START MATERIAL FOR THIS EXERCISE

Lemma demo_sets st : sets_known (demo st).
Proof.
  intros l sid Hl Hs. assert (sid = 7%Z) as ->; [|by eexists].
  change (priorityList (demo st)) with [[]; []; []; [7%Z]; []; []] in Hl.
  rewrite !elem_of_cons in Hl. destruct_or?; subst; rewrite ?elem_of_cons in Hs;
    try (by apply elem_of_nil in Hs); [by destruct Hs as [|?%elem_of_nil]|by apply elem_of_nil in Hl].
Qed.

Lemma evict_spec_witness :
  (** the unreferenced page goes, the other stays *)
  (let r := evict id (demo UnifiedLRU) in
   bool_decide (cache r.2 = {[page_key demo_B := 1%Z]}) && (cacheSize r.2 =? 1512)%Z = true) ∧
  ∃ c', evict id (demo UnifiedLRU) = (Ret tt, c') ∧ idle c' ∧ cache_ok c' ∧
    cache c' !! page_key demo_B = Some 1%Z.
Proof.
  split; [vm_compute; reflexivity|].
  destruct (evict_spec id (demo UnifiedLRU) (demo_ok _) (demo_idle _) ltac:(done) (demo_sets _) ltac:(done))
    as (c' & E & Hi & Hok & _ & Hkept & _).
  exists c'. split; [done|]. split; [done|]. split; [done|].
  by apply (Hkept (page_key demo_B) 1%Z demo_B).
Defined.

Lemma getNewPage_spec_witness :
  ∃ c' p, getNewPage id [0; 10000]%Z 2 0 (1, 1, 1, 2)%Z (Some 7%Z) 2000 (demo UnifiedCost) = (Ret (Some (Some 2%Z)), c') ∧
    pages c' !! 2%Z = Some p ∧ refCount p = 1%Z ∧ cache_ok c'.
Proof.
  destruct (getNewPage_spec id 1 10000 [] 2 0 (1, 1, 1, 2)%Z (Some 7%Z) 2000 (demo UnifiedCost)
    (demo_ok _) (demo_idle _) ltac:(done) (demo_sets _) ltac:(done) ltac:(lia) ltac:(vm_compute; discriminate)
    eq_refl eq_refl eq_refl) as (c' & p & E & _ & Hok & _ & Hp & _ & Hr & _).
  exists c', p. split; [exact E|]. by split_and!.
Defined.

Lemma getPage_survives_evict_witness :
  ∃ c1 c2, getPage (page_key demo_A) None (demo UnifiedLRU) = (Ret (Some 0%Z), c1) ∧
    run_later [LaterEvict id; LaterGet (page_key demo_A) None; LaterEvict reverse] c1 = (Ret tt, c2) ∧
    cache c2 !! page_key demo_A = Some 0%Z ∧ refCount <$> pages c2 !! 0%Z = Some 2%Z.
Proof.
  destruct (getPage_survives_evict (page_key demo_A) None 0 demo_A (demo UnifiedLRU)
    [LaterEvict id; LaterGet (page_key demo_A) None; LaterEvict reverse]
    (demo_ok _) (demo_idle _) ltac:(done) (demo_sets _)
    ltac:(repeat constructor; intros l; [done|apply reverse_Permutation]) eq_refl eq_refl)
    as (c1 & c2 & seq & E1 & E2 & _ & _ & _ & _ & Hk & Hp & _).
  exists c1, c2. split; [exact E1|]. split; [exact E2|]. split; [exact Hk|]. rewrite Hp. reflexivity.
Defined.

Lemma mallocAlign_spec_witness :
  (mallocAlign 10000 2000 512 (demo UnifiedLRU)).1 = Ret (10240, 240)%Z ∧
  ∃ a o c', mallocAlign 10000 2000 (2 ^ 9) (demo UnifiedLRU) = (Ret (a, o), c') ∧ (2 ^ 9 | a)%Z.
Proof.
  split; [vm_compute; reflexivity|].
  destruct (mallocAlign_spec 10000 2000 9 (demo UnifiedLRU) ltac:(lia) ltac:(lia) ltac:(vm_compute; discriminate))
    as (a & o & c' & E & Ha & _).
  exists a, o, c'. split; [exact E|exact Ha].
Defined.

Lemma unpin_set_spec_witness :
  ∃ c', unpin_set 7 (demo UnifiedLRU) = (Ret tt, c') ∧ priorityList c' !! 0 = Some [7%Z] ∧
    priorityList c' !! 3 = Some [].
Proof.
  destruct (unpin_set_spec 7 demo_set (demo UnifiedLRU) eq_refl eq_refl)
    as (c' & a & e & E & _ & Ha & He & Ha' & He' & _).
  exists c'. injection Ha as <-. injection He as <-. by split_and!.
Defined.

Lemma pin_keeps_ended_entry_witness :
  ∃ c' active ended, (unpin_set 7 ;; pin 7 MRU RepeatedRead) (demo UnifiedLRU) = (Ret tt, c') ∧
    priorityList c' !! 3 = Some active ∧ 7%Z ∈ active ∧ priorityList c' !! 0 = Some ended ∧ 7%Z ∈ ended.
Proof.
  destruct (pin_keeps_ended_entry 7 demo_set MRU RepeatedRead (demo UnifiedLRU) eq_refl eq_refl)
    as (c' & a & e & E & _ & Ha & Hina & He & Hine).
  exists c', a, e. by split_and!.
Defined.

END MATERIAL FOR THIS EXERCISE

ASSIGNED TASK:
Which lines of the entries above contain the word "Some"? Copy each of them.

EXERCISE SOLUTION:
    cache c' !! page_key demo_B = Some 1%Z.
  ∃ c' p, getNewPage id [0; 10000]%Z 2 0 (1, 1, 1, 2)%Z (Some 7%Z) 2000 (demo UnifiedCost) = (Ret (Some (Some 2%Z)), c') ∧
    pages c' !! 2%Z = Some p ∧ refCount p = 1%Z ∧ cache_ok c'.
  destruct (getNewPage_spec id 1 10000 [] 2 0 (1, 1, 1, 2)%Z (Some 7%Z) 2000 (demo UnifiedCost)
  ∃ c1 c2, getPage (page_key demo_A) None (demo UnifiedLRU) = (Ret (Some 0%Z), c1) ∧
    cache c2 !! page_key demo_A = Some 0%Z ∧ refCount <$> pages c2 !! 0%Z = Some 2%Z.
  ∃ c', unpin_set 7 (demo UnifiedLRU) = (Ret tt, c') ∧ priorityList c' !! 0 = Some [7%Z] ∧
    priorityList c' !! 3 = Some [].
    priorityList c' !! 3 = Some active ∧ 7%Z ∈ active ∧ priorityList c' !! 0 = Some ended ∧ 7%Z ∈ ended.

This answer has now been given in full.